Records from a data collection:
(** X14: the lines the OCR adapter reports. Every line is non-empty,
    neither begins nor ends with whitespace, holds no line boundary and
    only characters of the recognised text; and there is no line at all
    exactly when the text is whitespace throughout. *)
Theorem ocr_lines_spec (text : str) :
  Forall (fun l => l <> [] /\ trimmed l
                   /\ Forall (fun c => is_linebreak c = false) l
                   /\ forall c, c ∈ l -> c ∈ text)
    (ocr_lines text)
  /\ (ocr_lines text = [] <-> all_space text).
Proof.
  destruct (splitlines_from_spec text [] (Forall_nil_2 _)) as [Hlines Hcover].
  fold (splitlines text) in Hlines, Hcover.
  rewrite Forall_forall in Hlines.
  split; [|split].
  - unfold ocr_lines. apply Forall_forall. intros l Hl.
    apply list_elem_of_In, filter_In in Hl as [Hl Hne].
    apply in_map_iff in Hl as (l0 & <- & Hl0).
    apply list_elem_of_In in Hl0.
    destruct (Hlines l0 Hl0) as [Hnolb Hsub].
    split; [by apply str_bool_true|]. split; [apply strip_trimmed|]. split.
    + rewrite Forall_forall in *. intros c Hc. by apply Hnolb, strip_subset.
    + intros c Hc. destruct (Hsub c (strip_subset _ _ Hc)) as [Hn|]; [by inversion Hn|done].
  - intros Hnil. unfold all_space. apply Forall_forall. intros c Hc.
    destruct (Py_UNICODE_ISSPACE c) eqn:Hsp; [done|]. exfalso.
    assert (is_linebreak c = false) as Hlb.
    { destruct (is_linebreak c) eqn:Hlb; [|done].
      apply linebreak_is_space in Hlb. congruence. }
    destruct (Hcover c) as (l & Hl & Hcl); [by right|].
    assert (In (strip l) (ocr_lines text)) as Hin.
    { unfold ocr_lines. apply filter_In. split.
      - apply in_map. by apply list_elem_of_In.
      - apply str_bool_true. intros Hs.
        pose proof (strip_keeps c l Hsp Hcl) as Hk. rewrite Hs in Hk.
        by inversion Hk. }
    by rewrite Hnil in Hin.
  - intros Hall. unfold ocr_lines.
    destruct (List.filter str_bool (map strip (splitlines text))) as [|l ls] eqn:Hf;
      [done|]. exfalso.
    assert (In l (List.filter str_bool (map strip (splitlines text)))) as Hin
      by (rewrite Hf; by left).
    apply filter_In in Hin as [Hl Hne].
    apply in_map_iff in Hl as (l0 & <- & Hl0). apply list_elem_of_In in Hl0.
    destruct (Hlines l0 Hl0) as [_ Hsub].
    apply str_bool_true in Hne. apply Hne, strip_nil_iff.
    unfold all_space in *. rewrite Forall_forall in *. intros c Hc.
    apply Hall. destruct (Hsub c Hc) as [Hn|]; [by inversion Hn|done].
Qed.

Example ocr_lines_card :
  ocr_lines (py "  JANE DOE " ++ [13; 10; 10] ++ py "ID 12345" ++ [10; 32; 9])
  = [py "JANE DOE"; py "ID 12345"].
Proof. reflexivity. Qed.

> [WHAT THE TASK ASKS]: Using the data above, repeat every line exactly.

> [EXERCISE RESPONSE]:
(** X14: the lines the OCR adapter reports. Every line is non-empty,
    neither begins nor ends with whitespace, holds no line boundary and
    only characters of the recognised text; and there is no line at all
    exactly when the text is whitespace throughout. *)
Theorem ocr_lines_spec (text : str) :
  Forall (fun l => l <> [] /\ trimmed l
                   /\ Forall (fun c => is_linebreak c = false) l
                   /\ forall c, c ∈ l -> c ∈ text)
    (ocr_lines text)
  /\ (ocr_lines text = [] <-> all_space text).
Proof.
  destruct (splitlines_from_spec text [] (Forall_nil_2 _)) as [Hlines Hcover].
  fold (splitlines text) in Hlines, Hcover.
  rewrite Forall_forall in Hlines.
  split; [|split].
  - unfold ocr_lines. apply Forall_forall. intros l Hl.
    apply list_elem_of_In, filter_In in Hl as [Hl Hne].
    apply in_map_iff in Hl as (l0 & <- & Hl0).
    apply list_elem_of_In in Hl0.
    destruct (Hlines l0 Hl0) as [Hnolb Hsub].
    split; [by apply str_bool_true|]. split; [apply strip_trimmed|]. split.
    + rewrite Forall_forall in *. intros c Hc. by apply Hnolb, strip_subset.
    + intros c Hc. destruct (Hsub c (strip_subset _ _ Hc)) as [Hn|]; [by inversion Hn|done].
  - intros Hnil. unfold all_space. apply Forall_forall. intros c Hc.
    destruct (Py_UNICODE_ISSPACE c) eqn:Hsp; [done|]. exfalso.
    assert (is_linebreak c = false) as Hlb.
    { destruct (is_linebreak c) eqn:Hlb; [|done].
      apply linebreak_is_space in Hlb. congruence. }
    destruct (Hcover c) as (l & Hl & Hcl); [by right|].
    assert (In (strip l) (ocr_lines text)) as Hin.
    { unfold ocr_lines. apply filter_In. split.
      - apply in_map. by apply list_elem_of_In.
      - apply str_bool_true. intros Hs.
        pose proof (strip_keeps c l Hsp Hcl) as Hk. rewrite Hs in Hk.
        by inversion Hk. }
    by rewrite Hnil in Hin.
  - intros Hall. unfold ocr_lines.
    destruct (List.filter str_bool (map strip (splitlines text))) as [|l ls] eqn:Hf;
      [done|]. exfalso.
    assert (In l (List.filter str_bool (map strip (splitlines text)))) as Hin
      by (rewrite Hf; by left).
    apply filter_In in Hin as [Hl Hne].
    apply in_map_iff in Hl as (l0 & <- & Hl0). apply list_elem_of_In in Hl0.
    destruct (Hlines l0 Hl0) as [_ Hsub].
    apply str_bool_true in Hne. apply Hne, strip_nil_iff.
    unfold all_space in *. rewrite Forall_forall in *. intros c Hc.
    apply Hall. destruct (Hsub c Hc) as [Hn|]; [by inversion Hn|done].
Qed.

Example ocr_lines_card :
  ocr_lines (py "  JANE DOE " ++ [13; 10; 10] ++ py "ID 12345" ++ [10; 32; 9])
  = [py "JANE DOE"; py "ID 12345"].
Proof. reflexivity. Qed.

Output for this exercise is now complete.